TASK PROMPT: The answer must consist of every line below containing "characters".
********
(** * UnrealScript fixer: detection-and-repair engine

    Shallow embedding of the heuristics of [UnrealScripFixer.py]
    (the detectors, their repair closures and [scan_doc_for_issues])
    together with the properties of the engine.

    Modelling conventions.
    - A document (a Python [str]) is a [list ascii]: a sequence of
      characters with code points 0..255.  The character classes of
      Python ([str.isspace], the [\s] and [\w] of [re], the line
      boundaries of [str.splitlines]) are given on that range.
    - Python [int]s that only index are [nat]; the [line] and [span]
      stored in an [Issue], and the running brace count, are [Z].
    - Slices [s[:p]] and [s[p:]] are [take p s] and [drop p s]; like the
      Python slices they clamp at the end of the sequence.
    - An indexing [s[i]] is a [lookup] that raises [IndexError] when out
      of range; a [while] loop is a fixpoint on fuel that ends in
      [OutOfFuel] when the fuel is used up.  Both are outcomes of the
      [outcome] monad, next to the normal return [Ret].
    - A repair ([apply_fn]) is a closure: the nested function and the
      values it captured, run by [call]. *)

From Stdlib Require Import ZArith Ascii String Sorted.
From stdpp Require Import gmap strings list pretty.

Open Scope nat_scope.

(** ** Outcomes of Python code *)

Inductive exn := IndexError.

Inductive outcome (A : Type) : Type :=
| Ret (a : A)
| Raise (e : exn)
| OutOfFuel.
Arguments Ret {A} a.
Arguments Raise {A} e.
Arguments OutOfFuel {A}.

Definition obind {A B} (m : outcome A) (k : A -> outcome B) : outcome B :=
  match m with
  | Ret a => k a
  | Raise e => Raise e
  | OutOfFuel => OutOfFuel
  end.

#[global] Instance outcome_ret : MRet outcome := fun A a => Ret a.
#[global] Instance outcome_bind : MBind outcome := fun A B k m => obind m k.

(** [returns m P]: the computation [m] returns normally, with a value
    that satisfies [P]. *)
Definition returns {A} (m : outcome A) (P : A -> Prop) : Prop :=
  match m with
  | Ret a => P a
  | _ => False
  end.

(** [s[i]] *)
Definition getitem {A} (s : list A) (i : nat) : outcome A :=
  match s !! i with
  | Some x => Ret x
  | None => Raise IndexError
  end.

(** ** Python strings *)

Definition str (s : string) : list ascii := list_ascii_of_string s.

Definition chr_eqb (a b : ascii) : bool := Ascii.eqb a b.

Definition code (c : ascii) : nat := nat_of_ascii c.

Definition in_range (lo hi : nat) (c : ascii) : bool :=
  (lo <=? code c) && (code c <=? hi).

(** [str.isspace] on one character, which is also the [\s] of [re]. *)
Definition isspace (c : ascii) : bool :=
  in_range 9 13 c || in_range 28 32 c || (code c =? 133) || (code c =? 160).

(** The [\w] of [re]: alphanumeric or underscore. *)
Definition isword (c : ascii) : bool :=
  in_range 48 57 c || in_range 65 90 c || in_range 97 122 c || (code c =? 95)
  || (code c =? 170) || in_range 178 179 c || (code c =? 181)
  || in_range 185 186 c || in_range 188 190 c
  || in_range 192 214 c || in_range 216 246 c || in_range 248 255 c.

(** Line boundaries of [str.splitlines], apart from the pair CR LF. *)
Definition islinebreak (c : ascii) : bool :=
  in_range 10 13 c || in_range 28 30 c || (code c =? 133).

(** Lower case of the letters A-Z, for [re.I]. *)
Definition lower (c : ascii) : ascii :=
  if in_range 65 90 c then ascii_of_nat (code c + 32) else c.

Definition NL : ascii := "010"%char.
Definition CR : ascii := "013"%char.

(** [s.splitlines(True)]; [cur] is the line read so far. *)
Fixpoint splitlines_from (cur : list ascii) (s : list ascii) : list (list ascii) :=
  match s with
  | [] => match cur with [] => [] | _ => [cur] end
  | c :: r =>
      if chr_eqb c CR then
        match r with
        | c' :: r' =>
            if chr_eqb c' NL then (cur ++ [c; c']) :: splitlines_from [] r'
            else (cur ++ [c]) :: splitlines_from [] r
        | [] => (cur ++ [c]) :: splitlines_from [] r
        end
      else if islinebreak c then (cur ++ [c]) :: splitlines_from [] r
      else splitlines_from (cur ++ [c]) r
  end.

Definition splitlines (s : list ascii) : list (list ascii) := splitlines_from [] s.

(** [join] of the empty string: the concatenation of [ls]. *)
Definition join (ls : list (list ascii)) : list ascii := concat ls.

(** [s.count(c)] for a one-character [c]. *)
Definition count (c : ascii) (s : list ascii) : nat :=
  length (filter (fun x => chr_eqb x c = true) s).

(** [c in s] *)
Definition contains (c : ascii) (s : list ascii) : bool :=
  existsb (fun x => chr_eqb x c) s.

(** [s.lstrip()] and [s.rstrip()] with the characters to drop given by [p]. *)
Fixpoint lstrip_by (p : ascii -> bool) (s : list ascii) : list ascii :=
  match s with
  | [] => []
  | c :: r => if p c then lstrip_by p r else s
  end.

Definition rstrip_by (p : ascii -> bool) (s : list ascii) : list ascii :=
  foldr (fun c acc => match acc with
                      | [] => if p c then [] else [c]
                      | _ => c :: acc
                      end) [] s.

Definition rstrip (s : list ascii) : list ascii := rstrip_by isspace s.
Definition strip (s : list ascii) : list ascii := lstrip_by isspace (rstrip s).
(** [s.rstrip(NL)] *)
Definition rstrip_nl (s : list ascii) : list ascii := rstrip_by (fun c => chr_eqb c NL) s.

Fixpoint startswith (s pre : list ascii) : bool :=
  match pre, s with
  | [], _ => true
  | p :: pre', c :: s' => chr_eqb c p && startswith s' pre'
  | _ :: _, [] => false
  end.

Definition endswith (s suf : list ascii) : bool :=
  startswith (rev s) (rev suf).

(** [l.insert(i, x)]: past the end it appends. *)
Definition list_insert_at {A} (i : nat) (x : A) (l : list A) : list A :=
  take i l ++ x :: drop i l.

(** ** Regular expressions: the fragment of [re] the rules use

    A backtracking matcher with the priorities of [re]: alternatives are
    tried left to right and repetitions are greedy.  A match state is the
    cursor and the spans of the groups closed so far. *)

Record flags := { ignorecase : bool; multiline : bool }.

Definition NOFLAGS : flags := {| ignorecase := false; multiline := false |}.
Definition RE_I : flags := {| ignorecase := true; multiline := false |}.
Definition RE_IM : flags := {| ignorecase := true; multiline := true |}.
********
YOUR SOLUTION:
      characters with code points 0..255.  The character classes of
(** [s.lstrip()] and [s.rstrip()] with the characters to drop given by [p]. *)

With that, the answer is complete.